WORK TO COMPLETE:
All that should come back is the lines of the data below from the one containing "(** The loop over the recorded" to the one containing "- cbn [map]", inclusive, exactly as they stand.

RECORDS FOR THIS EXERCISE:
※ ※ ※

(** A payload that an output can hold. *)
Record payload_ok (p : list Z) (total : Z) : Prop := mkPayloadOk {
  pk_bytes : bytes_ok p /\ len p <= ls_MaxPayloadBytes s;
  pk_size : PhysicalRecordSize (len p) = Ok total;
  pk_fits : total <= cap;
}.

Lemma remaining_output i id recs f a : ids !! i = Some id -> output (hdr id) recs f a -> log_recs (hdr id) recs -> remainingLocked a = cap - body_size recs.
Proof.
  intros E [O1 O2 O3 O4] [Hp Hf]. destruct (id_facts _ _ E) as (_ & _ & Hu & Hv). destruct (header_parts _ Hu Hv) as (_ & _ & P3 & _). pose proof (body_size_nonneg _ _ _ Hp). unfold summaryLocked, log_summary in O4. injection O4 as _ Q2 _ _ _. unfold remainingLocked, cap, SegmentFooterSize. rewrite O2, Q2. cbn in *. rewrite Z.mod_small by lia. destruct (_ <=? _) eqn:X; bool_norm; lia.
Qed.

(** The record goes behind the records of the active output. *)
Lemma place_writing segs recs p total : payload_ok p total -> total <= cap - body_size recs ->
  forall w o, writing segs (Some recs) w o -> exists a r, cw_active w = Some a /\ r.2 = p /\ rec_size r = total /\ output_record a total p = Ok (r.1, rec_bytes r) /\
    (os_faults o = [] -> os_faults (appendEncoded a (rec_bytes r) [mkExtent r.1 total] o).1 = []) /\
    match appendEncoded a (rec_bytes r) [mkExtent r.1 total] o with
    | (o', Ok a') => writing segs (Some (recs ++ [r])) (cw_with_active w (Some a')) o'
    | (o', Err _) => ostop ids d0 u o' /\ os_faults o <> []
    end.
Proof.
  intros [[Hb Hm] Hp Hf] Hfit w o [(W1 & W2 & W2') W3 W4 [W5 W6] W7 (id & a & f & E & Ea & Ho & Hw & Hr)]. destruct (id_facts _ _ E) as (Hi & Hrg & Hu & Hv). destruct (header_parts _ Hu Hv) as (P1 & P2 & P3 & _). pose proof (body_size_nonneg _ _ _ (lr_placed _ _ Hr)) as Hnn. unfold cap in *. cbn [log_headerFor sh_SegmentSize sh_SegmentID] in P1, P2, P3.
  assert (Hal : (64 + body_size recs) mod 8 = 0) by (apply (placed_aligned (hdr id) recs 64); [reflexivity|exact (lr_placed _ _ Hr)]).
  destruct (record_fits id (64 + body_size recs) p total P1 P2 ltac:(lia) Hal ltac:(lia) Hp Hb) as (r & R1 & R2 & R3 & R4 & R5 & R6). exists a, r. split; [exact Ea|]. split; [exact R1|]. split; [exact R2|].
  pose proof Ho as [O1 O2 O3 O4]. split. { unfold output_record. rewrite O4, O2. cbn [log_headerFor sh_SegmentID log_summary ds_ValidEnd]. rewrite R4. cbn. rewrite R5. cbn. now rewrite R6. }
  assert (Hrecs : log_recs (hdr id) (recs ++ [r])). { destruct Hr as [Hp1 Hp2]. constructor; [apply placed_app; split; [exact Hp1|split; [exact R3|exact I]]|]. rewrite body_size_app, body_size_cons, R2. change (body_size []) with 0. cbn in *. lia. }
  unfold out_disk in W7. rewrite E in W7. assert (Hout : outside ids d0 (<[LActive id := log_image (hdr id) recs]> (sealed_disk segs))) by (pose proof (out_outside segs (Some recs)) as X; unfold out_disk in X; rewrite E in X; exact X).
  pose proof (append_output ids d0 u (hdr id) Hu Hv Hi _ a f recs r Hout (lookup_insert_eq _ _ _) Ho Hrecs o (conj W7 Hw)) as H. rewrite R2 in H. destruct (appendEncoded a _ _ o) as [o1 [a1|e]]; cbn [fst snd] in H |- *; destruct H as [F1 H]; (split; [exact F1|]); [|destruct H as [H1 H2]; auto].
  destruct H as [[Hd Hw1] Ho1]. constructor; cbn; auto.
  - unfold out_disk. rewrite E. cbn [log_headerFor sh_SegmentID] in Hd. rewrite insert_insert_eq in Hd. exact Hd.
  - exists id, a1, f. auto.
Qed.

※ ※ ※

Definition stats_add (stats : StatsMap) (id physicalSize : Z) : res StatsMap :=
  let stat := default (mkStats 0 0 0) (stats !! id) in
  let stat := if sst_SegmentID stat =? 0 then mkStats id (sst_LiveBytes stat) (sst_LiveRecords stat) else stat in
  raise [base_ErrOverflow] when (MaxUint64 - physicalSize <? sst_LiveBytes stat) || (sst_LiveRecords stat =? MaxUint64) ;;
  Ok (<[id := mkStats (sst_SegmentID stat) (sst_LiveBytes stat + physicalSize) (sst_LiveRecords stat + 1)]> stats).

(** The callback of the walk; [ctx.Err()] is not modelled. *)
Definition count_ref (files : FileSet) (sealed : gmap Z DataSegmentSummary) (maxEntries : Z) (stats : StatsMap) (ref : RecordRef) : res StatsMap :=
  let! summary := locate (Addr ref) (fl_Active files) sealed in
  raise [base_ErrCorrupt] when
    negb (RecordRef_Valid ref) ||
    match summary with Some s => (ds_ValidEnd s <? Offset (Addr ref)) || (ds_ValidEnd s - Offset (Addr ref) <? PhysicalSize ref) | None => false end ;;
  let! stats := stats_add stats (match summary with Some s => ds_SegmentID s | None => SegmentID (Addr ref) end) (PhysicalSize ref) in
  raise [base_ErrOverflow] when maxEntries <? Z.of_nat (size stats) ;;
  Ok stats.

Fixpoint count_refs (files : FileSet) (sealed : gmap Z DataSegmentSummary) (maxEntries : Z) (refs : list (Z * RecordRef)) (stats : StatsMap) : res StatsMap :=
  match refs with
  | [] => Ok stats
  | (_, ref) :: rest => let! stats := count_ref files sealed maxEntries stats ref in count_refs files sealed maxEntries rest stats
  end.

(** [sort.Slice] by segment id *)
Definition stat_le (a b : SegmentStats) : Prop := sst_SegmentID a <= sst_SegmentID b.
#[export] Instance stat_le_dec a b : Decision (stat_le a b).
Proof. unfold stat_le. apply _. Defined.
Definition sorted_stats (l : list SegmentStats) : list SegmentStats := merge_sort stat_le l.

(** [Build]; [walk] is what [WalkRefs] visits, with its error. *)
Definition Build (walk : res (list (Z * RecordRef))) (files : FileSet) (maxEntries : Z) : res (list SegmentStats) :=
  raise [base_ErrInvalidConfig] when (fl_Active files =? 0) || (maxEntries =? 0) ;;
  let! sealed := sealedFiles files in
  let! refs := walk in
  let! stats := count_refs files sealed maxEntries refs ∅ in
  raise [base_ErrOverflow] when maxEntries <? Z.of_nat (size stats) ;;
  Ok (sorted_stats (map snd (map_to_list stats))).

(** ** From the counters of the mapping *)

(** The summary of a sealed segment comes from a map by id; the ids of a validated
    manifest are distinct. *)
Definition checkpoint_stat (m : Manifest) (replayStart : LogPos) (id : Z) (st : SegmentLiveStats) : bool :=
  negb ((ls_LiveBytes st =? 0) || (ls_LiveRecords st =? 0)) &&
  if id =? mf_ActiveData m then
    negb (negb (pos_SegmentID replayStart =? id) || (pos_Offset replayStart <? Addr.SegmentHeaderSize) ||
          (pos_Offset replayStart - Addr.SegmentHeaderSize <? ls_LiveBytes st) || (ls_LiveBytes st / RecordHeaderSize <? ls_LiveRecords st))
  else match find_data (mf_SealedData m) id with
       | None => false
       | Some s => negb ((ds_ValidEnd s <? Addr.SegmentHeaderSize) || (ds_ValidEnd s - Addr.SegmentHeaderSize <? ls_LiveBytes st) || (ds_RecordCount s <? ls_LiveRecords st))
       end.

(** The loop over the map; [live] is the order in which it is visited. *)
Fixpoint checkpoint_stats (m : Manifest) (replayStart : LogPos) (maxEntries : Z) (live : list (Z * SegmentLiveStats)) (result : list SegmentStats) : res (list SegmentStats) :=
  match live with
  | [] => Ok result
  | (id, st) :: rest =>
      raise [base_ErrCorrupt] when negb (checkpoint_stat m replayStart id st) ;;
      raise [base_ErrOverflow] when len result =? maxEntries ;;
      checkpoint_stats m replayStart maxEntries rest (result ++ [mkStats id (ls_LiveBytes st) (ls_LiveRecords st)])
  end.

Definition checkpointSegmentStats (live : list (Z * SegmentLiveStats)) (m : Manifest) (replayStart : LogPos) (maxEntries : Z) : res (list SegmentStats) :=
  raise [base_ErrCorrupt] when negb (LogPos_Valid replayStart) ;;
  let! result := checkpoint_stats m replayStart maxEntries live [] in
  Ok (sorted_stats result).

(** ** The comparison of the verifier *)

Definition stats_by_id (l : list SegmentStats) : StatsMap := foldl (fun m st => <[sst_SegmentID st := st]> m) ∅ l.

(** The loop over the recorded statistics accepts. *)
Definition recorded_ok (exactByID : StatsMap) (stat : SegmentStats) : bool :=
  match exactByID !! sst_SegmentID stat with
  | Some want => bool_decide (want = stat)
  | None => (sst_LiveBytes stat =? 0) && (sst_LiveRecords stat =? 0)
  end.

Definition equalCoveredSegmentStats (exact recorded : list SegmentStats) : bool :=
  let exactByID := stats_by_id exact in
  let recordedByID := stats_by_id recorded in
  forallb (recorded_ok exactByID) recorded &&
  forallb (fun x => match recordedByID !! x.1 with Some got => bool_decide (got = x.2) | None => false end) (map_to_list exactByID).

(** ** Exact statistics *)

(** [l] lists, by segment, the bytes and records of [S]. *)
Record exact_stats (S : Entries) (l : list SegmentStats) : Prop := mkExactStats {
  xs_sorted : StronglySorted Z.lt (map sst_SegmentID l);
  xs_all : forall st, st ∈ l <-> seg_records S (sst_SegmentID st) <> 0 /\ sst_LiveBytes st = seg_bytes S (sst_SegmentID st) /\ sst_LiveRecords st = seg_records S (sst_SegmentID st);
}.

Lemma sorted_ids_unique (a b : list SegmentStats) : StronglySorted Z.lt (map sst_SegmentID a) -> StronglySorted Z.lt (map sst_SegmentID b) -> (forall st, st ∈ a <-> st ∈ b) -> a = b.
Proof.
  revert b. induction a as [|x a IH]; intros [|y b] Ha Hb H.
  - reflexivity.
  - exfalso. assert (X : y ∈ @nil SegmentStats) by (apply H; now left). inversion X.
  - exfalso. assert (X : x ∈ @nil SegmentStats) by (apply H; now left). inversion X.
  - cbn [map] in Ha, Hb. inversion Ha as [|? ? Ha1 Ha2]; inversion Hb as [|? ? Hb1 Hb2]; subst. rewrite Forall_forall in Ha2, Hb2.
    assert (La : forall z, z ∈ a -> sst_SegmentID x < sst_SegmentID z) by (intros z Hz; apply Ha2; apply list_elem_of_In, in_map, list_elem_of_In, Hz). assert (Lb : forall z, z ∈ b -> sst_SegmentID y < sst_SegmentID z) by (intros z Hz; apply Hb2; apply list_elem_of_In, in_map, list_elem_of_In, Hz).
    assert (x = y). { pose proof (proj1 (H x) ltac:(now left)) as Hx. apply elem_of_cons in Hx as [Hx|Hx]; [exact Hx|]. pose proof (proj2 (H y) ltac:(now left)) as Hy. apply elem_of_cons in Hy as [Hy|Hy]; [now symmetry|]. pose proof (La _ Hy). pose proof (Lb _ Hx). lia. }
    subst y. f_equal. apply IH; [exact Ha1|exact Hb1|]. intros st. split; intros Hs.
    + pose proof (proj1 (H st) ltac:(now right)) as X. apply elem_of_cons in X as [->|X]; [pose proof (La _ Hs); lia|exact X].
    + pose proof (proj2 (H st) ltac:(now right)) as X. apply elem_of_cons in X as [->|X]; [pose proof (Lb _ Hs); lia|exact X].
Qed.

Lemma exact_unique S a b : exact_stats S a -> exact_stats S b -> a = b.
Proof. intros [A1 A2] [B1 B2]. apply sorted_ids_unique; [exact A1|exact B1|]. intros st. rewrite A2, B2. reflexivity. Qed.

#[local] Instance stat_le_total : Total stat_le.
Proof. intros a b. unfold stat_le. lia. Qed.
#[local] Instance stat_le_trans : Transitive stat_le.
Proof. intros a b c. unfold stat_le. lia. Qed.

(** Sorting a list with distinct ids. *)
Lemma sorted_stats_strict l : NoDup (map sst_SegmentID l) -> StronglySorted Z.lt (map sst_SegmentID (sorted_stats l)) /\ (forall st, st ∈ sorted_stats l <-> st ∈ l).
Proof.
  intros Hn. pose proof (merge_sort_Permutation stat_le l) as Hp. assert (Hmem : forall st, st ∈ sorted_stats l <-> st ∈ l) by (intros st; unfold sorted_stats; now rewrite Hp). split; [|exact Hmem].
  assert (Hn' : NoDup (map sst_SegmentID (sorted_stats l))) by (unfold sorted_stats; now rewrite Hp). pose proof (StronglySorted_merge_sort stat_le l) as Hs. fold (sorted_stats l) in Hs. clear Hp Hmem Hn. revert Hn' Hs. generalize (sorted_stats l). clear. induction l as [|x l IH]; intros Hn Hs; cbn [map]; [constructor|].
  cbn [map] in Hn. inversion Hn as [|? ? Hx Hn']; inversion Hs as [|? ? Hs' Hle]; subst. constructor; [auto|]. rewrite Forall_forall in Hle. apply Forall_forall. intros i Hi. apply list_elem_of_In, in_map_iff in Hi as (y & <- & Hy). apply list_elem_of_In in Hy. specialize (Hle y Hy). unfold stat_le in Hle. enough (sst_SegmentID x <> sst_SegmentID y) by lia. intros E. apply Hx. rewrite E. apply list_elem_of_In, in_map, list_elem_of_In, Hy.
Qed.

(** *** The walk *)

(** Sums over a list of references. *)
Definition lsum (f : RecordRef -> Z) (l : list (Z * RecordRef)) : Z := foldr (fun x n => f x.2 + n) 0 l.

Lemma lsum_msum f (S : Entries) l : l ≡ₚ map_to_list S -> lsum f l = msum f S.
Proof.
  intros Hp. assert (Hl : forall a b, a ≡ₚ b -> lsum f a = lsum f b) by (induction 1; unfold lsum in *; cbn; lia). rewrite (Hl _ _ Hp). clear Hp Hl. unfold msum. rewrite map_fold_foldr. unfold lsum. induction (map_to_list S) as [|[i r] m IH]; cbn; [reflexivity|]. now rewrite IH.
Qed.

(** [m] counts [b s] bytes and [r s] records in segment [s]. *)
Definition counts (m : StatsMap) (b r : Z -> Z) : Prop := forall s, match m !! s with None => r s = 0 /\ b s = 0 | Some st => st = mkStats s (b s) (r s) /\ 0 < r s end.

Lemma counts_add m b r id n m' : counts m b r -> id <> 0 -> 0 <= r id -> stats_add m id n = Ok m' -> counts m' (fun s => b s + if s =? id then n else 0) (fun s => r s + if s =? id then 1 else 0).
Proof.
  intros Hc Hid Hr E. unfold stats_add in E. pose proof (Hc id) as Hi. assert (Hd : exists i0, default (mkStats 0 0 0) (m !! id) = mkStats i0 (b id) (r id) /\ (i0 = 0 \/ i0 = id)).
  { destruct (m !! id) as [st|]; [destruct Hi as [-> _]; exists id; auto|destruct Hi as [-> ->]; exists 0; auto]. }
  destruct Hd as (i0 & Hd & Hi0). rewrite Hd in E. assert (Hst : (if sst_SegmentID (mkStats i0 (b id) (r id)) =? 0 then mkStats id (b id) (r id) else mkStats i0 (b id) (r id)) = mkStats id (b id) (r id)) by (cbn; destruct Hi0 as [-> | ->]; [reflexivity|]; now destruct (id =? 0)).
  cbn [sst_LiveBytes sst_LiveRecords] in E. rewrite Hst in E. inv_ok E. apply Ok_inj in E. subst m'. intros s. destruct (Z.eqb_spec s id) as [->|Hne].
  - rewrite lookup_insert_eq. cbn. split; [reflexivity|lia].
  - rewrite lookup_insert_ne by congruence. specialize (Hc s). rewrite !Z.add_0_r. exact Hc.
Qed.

※ ※ ※

TASK RESPONSE:
(** The loop over the recorded statistics accepts. *)
Definition recorded_ok (exactByID : StatsMap) (stat : SegmentStats) : bool :=
  match exactByID !! sst_SegmentID stat with
  | Some want => bool_decide (want = stat)
  | None => (sst_LiveBytes stat =? 0) && (sst_LiveRecords stat =? 0)
  end.

Definition equalCoveredSegmentStats (exact recorded : list SegmentStats) : bool :=
  let exactByID := stats_by_id exact in
  let recordedByID := stats_by_id recorded in
  forallb (recorded_ok exactByID) recorded &&
  forallb (fun x => match recordedByID !! x.1 with Some got => bool_decide (got = x.2) | None => false end) (map_to_list exactByID).

(** ** Exact statistics *)

(** [l] lists, by segment, the bytes and records of [S]. *)
Record exact_stats (S : Entries) (l : list SegmentStats) : Prop := mkExactStats {
  xs_sorted : StronglySorted Z.lt (map sst_SegmentID l);
  xs_all : forall st, st ∈ l <-> seg_records S (sst_SegmentID st) <> 0 /\ sst_LiveBytes st = seg_bytes S (sst_SegmentID st) /\ sst_LiveRecords st = seg_records S (sst_SegmentID st);
}.

Lemma sorted_ids_unique (a b : list SegmentStats) : StronglySorted Z.lt (map sst_SegmentID a) -> StronglySorted Z.lt (map sst_SegmentID b) -> (forall st, st ∈ a <-> st ∈ b) -> a = b.
Proof.
  revert b. induction a as [|x a IH]; intros [|y b] Ha Hb H.
  - reflexivity.
  - exfalso. assert (X : y ∈ @nil SegmentStats) by (apply H; now left). inversion X.
  - exfalso. assert (X : x ∈ @nil SegmentStats) by (apply H; now left). inversion X.
  - cbn [map] in Ha, Hb. inversion Ha as [|? ? Ha1 Ha2]; inversion Hb as [|? ? Hb1 Hb2]; subst. rewrite Forall_forall in Ha2, Hb2.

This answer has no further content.